The Complete Egg

The before, during and after of a molar pregnancy, with a side of chemo and a 12 month wait before ttc. And most recently: experience of a healthy pregnancy.

Wednesday, October 18, 2006

The List Keeps Growing

Woah. When I was first diagnosed with a molar pregnancy, I only knew about a partial molar and complete molar. I am sad to say that the list has grown. I have heard a bunch of different circumstances:

- twins from IVF (in-vitro), one twin is healthy, one is a complete molar pregnancy
- twins: one healthy twin, one partial molar
- ectopic molar pregnancy

I read an abstract recently about IVF and complete molar pregnancies. It got me to thinking. I was wondering how this was possible. Can't they tell if the egg is empty of genetic material? The abstract seemed to indicate that the fertilized eggs divided normally before doctors transferred two into the mother.
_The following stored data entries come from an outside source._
(** * SQL builder of the Snowflake SDK: a shallow embedding

    The development follows [pkg/sdk]: the tag-driven encoder
    ([structToSQL], [parseStruct], [parseField], ...), its modifiers and
    clauses, and the grant operations of [grants.go].

    Go strings are byte strings and are modelled by [string]; every
    function of package [strings] used by the sources is written out below
    at byte level.  The separators and cut sets of the sources are ASCII,
    for which byte level and rune level agree; [TrimSpace] and [ToLower]
    work on characters, and are written out on their UTF-8 encodings. *)

From Stdlib Require Import Bool List ZArith Lia Ascii String DecimalString.
Import ListNotations.

Local Open Scope string_scope.
Local Open Scope list_scope.

Set Implicit Arguments.
Set Warnings "-register-all".

(** ** Package [strings] *)

Module strings.

(** [strings.HasPrefix]; note the argument order of the sources:
    the string first, the prefix second. *)
Fixpoint HasPrefix (s p : string) {struct p} : bool :=
  match p, s with
  | EmptyString, _ => true
  | String _ _, EmptyString => false
  | String a p', String b s' => Ascii.eqb a b && HasPrefix s' p'
  end.

(** [strings.HasSuffix]; the sources do not call it, it serves to write
    [TrimSpace] and to state what [Trim] achieves. *)
Fixpoint HasSuffix (s p : string) : bool :=
  match s with
  | EmptyString => String.eqb p ""
  | String _ s' => String.eqb s p || HasSuffix s' p
  end.

(** [strings.Contains]. *)
Fixpoint Contains (s sub : string) : bool :=
  HasPrefix s sub ||
  match s with
  | EmptyString => false
  | String _ s' => Contains s' sub
  end.

(** [strings.Join]. *)
Fixpoint Join (elems : list string) (sep : string) : string :=
  match elems with
  | [] => ""
  | [e] => e
  | e :: rest => e ++ sep ++ Join rest sep
  end.

(** Membership of a byte in a cut set. *)
Fixpoint inCutset (c : ascii) (cutset : string) : bool :=
  match cutset with
  | EmptyString => false
  | String d rest => Ascii.eqb c d || inCutset c rest
  end.

(** [strings.TrimLeft]. *)
Fixpoint TrimLeft (s cutset : string) : string :=
  match s with
  | EmptyString => ""
  | String c s' => if inCutset c cutset then TrimLeft s' cutset else s
  end.

(** [strings.TrimRight]. *)
Fixpoint TrimRight (s cutset : string) : string :=
  match s with
  | EmptyString => ""
  | String c s' =>
      match TrimRight s' cutset with
      | EmptyString => if inCutset c cutset then "" else String c ""
      | r => String c r
      end
  end.

(** [strings.Trim]. *)
Definition Trim (s cutset : string) : string :=
  TrimRight (TrimLeft s cutset) cutset.

(** The white space of [unicode.IsSpace] below U+0080. *)
Definition asciiSpace : string :=
  String (ascii_of_nat 9) (String (ascii_of_nat 10) (String (ascii_of_nat 11)
  (String (ascii_of_nat 12) (String (ascii_of_nat 13) " ")))).

(** A string given by its bytes. *)
Definition bytes (l : list nat) : string :=
  string_of_list_ascii (map ascii_of_nat l).

(** The UTF-8 encodings of the white space of [unicode.IsSpace]: the six
    characters below U+0080, then U+0085, U+00A0, U+1680, U+2000 to
    U+200A, U+2028, U+2029, U+202F, U+205F and U+3000.  A string starts
    (ends) with a white-space character iff it starts (ends) with one of
    these encodings: decoding accepts the shortest encoding only, and
    bytes that do not decode count as U+FFFD, which is no white space. *)
Definition spaceEncodings : list string :=
  map (fun c => String c "") (list_ascii_of_string asciiSpace)
  ++ [bytes [194; 133]; bytes [194; 160]; bytes [225; 154; 128]]
  ++ map (fun n => bytes [226; 128; 128 + n]) (seq 0 11)
  ++ [bytes [226; 128; 168]; bytes [226; 128; 169]; bytes [226; 128; 175];
      bytes [226; 129; 159]; bytes [227; 128; 128]].

(** [strings.TrimLeftFunc(s, unicode.IsSpace)]: white-space characters are
    dropped from the start, one per round; [rounds] bounds their number. *)
Fixpoint trimSpaceLeft (rounds : nat) (s : string) : string :=
  match rounds with
  | O => s
  | S rounds' =>
      match find (HasPrefix s) spaceEncodings with
      | Some e =>
          trimSpaceLeft rounds'
            (substring (String.length e) (String.length s - String.length e) s)
      | None => s
      end
  end.

(** [strings.TrimRightFunc(s, unicode.IsSpace)]. *)
Fixpoint trimSpaceRight (rounds : nat) (s : string) : string :=
  match rounds with
  | O => s
  | S rounds' =>
      match find (HasSuffix s) spaceEncodings with
      | Some e =>
          trimSpaceRight rounds' (substring 0 (String.length s - String.length e) s)
      | None => s
      end
  end.

(** [strings.TrimSpace]: the white space at both ends is removed, that of
    [unicode.IsSpace].  The sources of Go scan the ASCII white space first
    and hand over to [TrimFunc] or [TrimRightFunc] at the first byte from
    U+0080 on, which gives the same string.  No more characters can be
    dropped than the string has bytes. *)
Definition TrimSpace (s : string) : string :=
  let t := trimSpaceLeft (String.length s) s in
  trimSpaceRight (String.length t) t.

(** Whether all bytes of a string are below U+0080. *)
Fixpoint isASCII (s : string) : bool :=
  match s with
  | EmptyString => true
  | String c s' => (nat_of_ascii c <? 128)%nat && isASCII s'
  end.

(** [strings.ToLower] on a string of ASCII bytes: the letters A to Z are
    lowered, other bytes are kept. *)
Definition lowerByte (c : ascii) : ascii :=
  let n := nat_of_ascii c in
  if (65 <=? n)%nat && (n <=? 90)%nat then ascii_of_nat (n + 32) else c.

Fixpoint lowerASCII (s : string) : string :=
  match s with
  | EmptyString => ""
  | String c s' => String (lowerByte c) (lowerASCII s')
  end.

(** [strings.ToLower].  A string with a byte from U+0080 on is mapped
    character by character with [unicode.ToLower], whose tables are not
    among the sources: [mapUnicodeToLower] stands for
    [strings.Map(unicode.ToLower, s)]. *)
Definition ToLower (mapUnicodeToLower : string -> string) (s : string) : string :=
  if isASCII s then lowerASCII s else mapUnicodeToLower s.

(** The scan shared by [Split] and [ReplaceAll]: matches of [sep] are
    found left to right and do not overlap.  [skip] counts the bytes of a
    match still to be passed over, [cur] is the piece being collected. *)
Fixpoint splitFrom (sep s : string) (skip : nat) (cur : string) : list string :=
  match s with
  | EmptyString => [cur]
  | String c s' =>
      match skip with
      | S k => splitFrom sep s' k cur
      | O =>
          if HasPrefix s sep
          then cur :: splitFrom sep s' (String.length sep - 1) ""
          else splitFrom sep s' 0 (cur ++ String c "")
      end
  end.

(** One string per byte: what [Split] does for an empty separator. *)
Fixpoint explode (s : string) : list string :=
  match s with
  | EmptyString => []
  | String c s' => String c "" :: explode s'
  end.

(** [strings.Split]. *)
Definition Split (s sep : string) : list string :=
  match sep with
  | EmptyString => explode s
  | _ => splitFrom sep s 0 ""
  end.

(** [strings.ReplaceAll]: the pieces between the matches of [old], joined
    by [new].  For an empty [old] Go inserts [new] around every
    character. *)
Definition ReplaceAll (s old new : string) : string :=
  match old with
  | EmptyString => new ++ Join (explode s) new ++ (if String.eqb s "" then "" else new)
  | _ => Join (splitFrom old s 0 "") new
  end.

End strings.


(** The double-quote character, the single-quote character, and the
    backslash-quote pair that escapes a single quote. *)
Definition dquote : string := String (ascii_of_nat 34) "".
Definition squote : string := "'".
Definition backslash_squote : string := "\'".

(** ** Results of fallible calls

    A Go call of the encoder returns a value, returns an [error], or
    panics.  What a panic carries is recorded by its cause; the texts of
    the run time name the types involved, which the development does not
    carry. *)

Inductive error : Type :=
| Errorf (msg : string)
| ErrInvalidObjectIdentifier.

Inductive Kind : Type :=
| Invalid | Bool | Int | String_ | Ptr | Interface | Slice | Struct.

Inductive panic : Type :=
| FailedAssertion (asserted : string)
    (* a single-valued type assertion to the type named failed *)
| UnaddressableValue
    (* [reflect.Value.UnsafeAddr] of a value that is not addressable *)
| NoLength (kind : Kind)
    (* [reflect.Value.Len] of a value of a kind that has no length *)
| NilReceiver
    (* a value method called through a nil pointer *)
| RecursionBound.
    (* the bound of [parseStructFuel] below; it is never reached *)

Inductive outcome (A : Type) : Type :=
| Ok (a : A)
| Err (e : error)
| Panic (p : panic).

Arguments Ok {A} a.
Arguments Err {A} e.
Arguments Panic {A} p.

Definition bind {A B : Type} (m : outcome A) (k : A -> outcome B) : outcome B :=
  match m with
  | Ok a => k a
  | Err e => Err e
  | Panic p => Panic p
  end.

Notation "x <- m ;; k" := (bind m (fun x => k))
  (at level 61, m at next level, right associativity).

(** ** Identifiers

    [Identifier] and [ObjectIdentifier] are interfaces.  A value that
    implements [Identifier] is represented by what its methods return:
    [Name ()], and [FullyQualifiedName ()] when it also implements
    [ObjectIdentifier]. *)

Record Identifier : Type := mkIdentifier {
  Name : string;
  FullyQualifiedName : option string
}.

(** ** Values seen through package [reflect] *)

Definition Kind_eqb (a b : Kind) : bool :=
  match a, b with
  | Invalid, Invalid | Bool, Bool | Int, Int | String_, String_
  | Ptr, Ptr | Interface, Interface | Slice, Slice | Struct, Struct => true
  | _, _ => false
  end.

(** [Kind.String]. *)
Definition Kind_String (k : Kind) : string :=
  match k with
  | Invalid => "invalid"
  | Bool => "bool"
  | Int => "int"
  | String_ => "string"
  | Ptr => "ptr"
  | Interface => "interface"
  | Slice => "slice"
  | Struct => "struct"
  end.

(** [reflect.StructTag]: the key/value pairs of a field's tag. *)
Definition StructTag : Type := list (string * string).

(** [StructTag.Get]: the value of the first pair with that key, the empty
    string when there is none. *)
Fixpoint Get (tag : StructTag) (key : string) : string :=
  match tag with
  | [] => ""
  | (k, v) :: rest => if String.eqb k key then v else Get rest key
  end.

(** [reflect.StructField]: the name, what [IsExported] reports (the
    package path is empty), the kind of the declared type and the tag. *)
Record StructField : Type := mkField {
  FieldName : string;
  IsExported : bool;
  TypeKind : Kind;
  Tag : StructTag
}.

(** The value under a defined type whose underlying type is [bool], [int]
    or [string]. *)
Inductive scalar : Type :=
| SBool (b : bool)
| SInt (n : Z)
| SString (s : string).

(** A Go value as the encoder can observe it.  [VBool], [VInt] and
    [VString] are values of the predeclared types [bool], [int] and
    [string].  [VDefined] is a value of a defined type over one of them: it
    carries the [Identifier] methods of the type, when it has them, and the
    text that [fmt] obtains for it from the [Format], [Error] or [String]
    method of the type, when it has one.  [VPtr None] is a nil pointer and
    [VNilIdentifier] a nil pointer to a type that has the [Identifier]
    methods: the pointer type has them too, and calling them through the
    nil pointer panics.  [VIface] is a field of interface type with its
    dynamic value.  A struct carries the [Identifier] methods of its type,
    when it has them, and its fields in declaration order. *)
Inductive value : Type :=
| VBool (b : bool)
| VInt (n : Z)
| VString (s : string)
| VDefined (methods : option Identifier) (text : option string) (under : scalar)
| VPtr (p : option value)
| VNilIdentifier
| VIface (d : option value)
| VSlice (elems : list value)
| VStruct (methods : option Identifier) (fields : list (StructField * value)).

(** [interface{}]: [None] is the nil interface. *)
Definition any : Type := option value.

(** [reflect.Value.Kind]; the zero [reflect.Value] is [None]. *)
Definition KindOf (v : option value) : Kind :=
  match v with
  | None => Invalid
  | Some (VBool _) | Some (VDefined _ _ (SBool _)) => Bool
  | Some (VInt _) | Some (VDefined _ _ (SInt _)) => Int
  | Some (VString _) | Some (VDefined _ _ (SString _)) => String_
  | Some (VPtr _) | Some VNilIdentifier => Ptr
  | Some (VIface _) => Interface
  | Some (VSlice _) => Slice
  | Some (VStruct _ _) => Struct
  end.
One developed into a healthy fetus and the other fertilized egg became a complete molar pregnancy. I wonder if there was never any maternal genetic material in that one egg or if it somehow got kicked out.

Yes, even now, I still want to know why. Why are molar pregnancies more common in East Asian countries? Is it diet? Pollution? Genetics? There are studies that show that women who have moved from the Phillipines to Hawaii have, in one generation, a decrease in the incidence of molar pregnancies. This suggests diet or environment.

Studies have also found a gene (NALP7) that is responsible for recurrent molar pregnacies. There are families that have a history of recurrent molar pregnancies interspersed with normal pregnancies.

It will probably never be entirely preventable. I'm glad that there are people researching it all the same.